_PROBLEM DETAILS_: Only the lines below, from the one with "then ascii_of_nat (n + 32) else c." through the one with "Definition newline : string", are to be written out, exactly.

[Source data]

(** * Plane/Asana reconciliation core: matching and change detection

    A shallow embedding of the algorithmic parts of the repository:

    - the task matcher ([normalizeText], [extractKeywords],
      [keywordOverlapScore], [findMatches], [fuzzySearch], [getBestMatch],
      [autoMatchAllTasks]);
    - the change-detection route ([fetchCommentCountsBatched], the [GET]
      handler that detects changes and the [POST] handler that takes
      snapshots);
    - the [DELETE] handler of the change history;
    - the [GET] handler of the auto-match route, which calls the matcher;
    - the two conversions of a description: [stripHtml] of the Plane client
      and [textToHtml] of the import from Asana.

    Conventions of the embedding.
    - A JavaScript string is a [string] of 8-bit code units.  For the
      normaliser this is exact on Latin-1 text: every code unit outside
      [A-Za-z0-9_] ends up in a white-space run.
    - A JavaScript number is the rational it denotes: a confidence is a [Q]
      that is the value of an IEEE-754 double.  A decimal constant of the
      source is the double nearest to it ([Double.lit]), and [+], [-], [*]
      and [/] return the exact result rounded to the nearest double
      ([Double.add], [Double.sub], [Double.mul], [Double.div]); comparisons,
      [Math.min] and [Math.max] are exact.  Lengths and set sizes are
      integers below 2^53 and are exact.
    - A [Set<string>] is a [gset string], a [Map<string, V>] and a database
      table keyed by its primary key are [gmap string V].
    - [null], [undefined] and an absent optional field are [None]. *)

From Stdlib Require Import Ascii String ZArith QArith Qround Qpower Qminmax Sorted.
From Stdlib Require Import Lia Lqa.
From stdpp Require Import gmap strings list pretty.
(** * CaptainJackSparrow: calculator tool, conversation memory, retrieval
      and the chat orchestrator

    A shallow embedding of [src/tools.py], [src/memory.py],
    [src/vector_store.py], [src/chatbot.py] and [main.py].

    Conventions.
    - A Python [str] is a [string]; its characters are read as the code
      points 0..255.
    - A Python [int] is a [Z]; floats and complex numbers belong to the
      interpreter and are reached through the class [PyRuntime].
    - A call that may raise returns an [outcome]; [try]/[except] is a
      [match] on it.
    - Collaborators of the program that are not Python code of the
      repository (the parser [ast.parse], the embedding model, the
      vector collection, the language model, the clock, the random
      generator) are parameters.
    - What the program prints is left out, apart from what [main] prints
      in its loop, and so are two limits of the machine: recursion depth
      and memory. *)

From Stdlib Require Import ZArith List String Ascii Bool Lia DecimalString.
From Stdlib Require Import DecimalPos DecimalZ Floats.
Import ListNotations.
Local Open Scope list_scope.
Local Open Scope string_scope.

Set Implicit Arguments.
Set Warnings "-register-all".

(* ================================================================== *)
(** ** Python strings *)

Module PyStr.

(** [c.isspace()], which is also what [\s] matches in a [str] pattern. *)
Definition isspace (c : ascii) : bool :=
  let n := nat_of_ascii c in
  (((9 <=? n) && (n <=? 13)) || ((28 <=? n) && (n <=? 32))
   || (n =? 133) || (n =? 160))%nat.

Definition lower_char (c : ascii) : ascii :=
  let n := nat_of_ascii c in
  if (((65 <=? n) && (n <=? 90))
      || ((192 <=? n) && (n <=? 222) && negb (n =? 215)))%nat
  then ascii_of_nat (n + 32) else c.

(** [s.lower()] *)
Fixpoint lower (s : string) : string :=
  match s with
  | EmptyString => EmptyString
  | String c s' => String (lower_char c) (lower s')
  end.

(** [s.lstrip()] *)
Fixpoint lstrip (s : string) : string :=
  match s with
  | EmptyString => EmptyString
  | String c s' => if isspace c then lstrip s' else s
  end.

(** [s.rstrip()] *)
Fixpoint rstrip (s : string) : string :=
  match s with
  | EmptyString => EmptyString
  | String c s' =>
      match rstrip s' with
      | EmptyString => if isspace c then EmptyString else String c EmptyString
      | t => String c t
      end
  end.

(** [s.strip()] *)
Definition strip (s : string) : string := rstrip (lstrip s).

(** [s.replace(old, new)] for a one-character [old]. *)
Fixpoint replace (old : ascii) (new : string) (s : string) : string :=
  match s with
  | EmptyString => EmptyString
  | String c s' =>
      if Ascii.eqb c old then new ++ replace old new s'
      else String c (replace old new s')
  end.

Definition newline : string := String (ascii_of_nat 10) EmptyString.

(** [sep.join(parts)] *)
Definition join (sep : string) (parts : list string) : string :=
  String.concat sep parts.

(** [str(n)] for an [int]. *)
Definition of_int (z : Z) : string := NilZero.string_of_int (Z.to_int z).

(** Truth value of a [str]: non-empty. *)
Definition truthy (s : string) : bool :=
  match s with EmptyString => false | _ => true end.

End PyStr.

_EXPECTED OUTPUT_:
  then ascii_of_nat (n + 32) else c.

(** [s.lower()] *)
Fixpoint lower (s : string) : string :=
  match s with
  | EmptyString => EmptyString
  | String c s' => String (lower_char c) (lower s')
  end.

(** [s.lstrip()] *)
Fixpoint lstrip (s : string) : string :=
  match s with
  | EmptyString => EmptyString
  | String c s' => if isspace c then lstrip s' else s
  end.

(** [s.rstrip()] *)
Fixpoint rstrip (s : string) : string :=
  match s with
  | EmptyString => EmptyString
  | String c s' =>
      match rstrip s' with
      | EmptyString => if isspace c then EmptyString else String c EmptyString
      | t => String c t
      end
  end.

(** [s.strip()] *)
Definition strip (s : string) : string := rstrip (lstrip s).

(** [s.replace(old, new)] for a one-character [old]. *)
Fixpoint replace (old : ascii) (new : string) (s : string) : string :=
  match s with
  | EmptyString => EmptyString
  | String c s' =>
      if Ascii.eqb c old then new ++ replace old new s'
      else String c (replace old new s')
  end.

Definition newline : string := String (ascii_of_nat 10) EmptyString.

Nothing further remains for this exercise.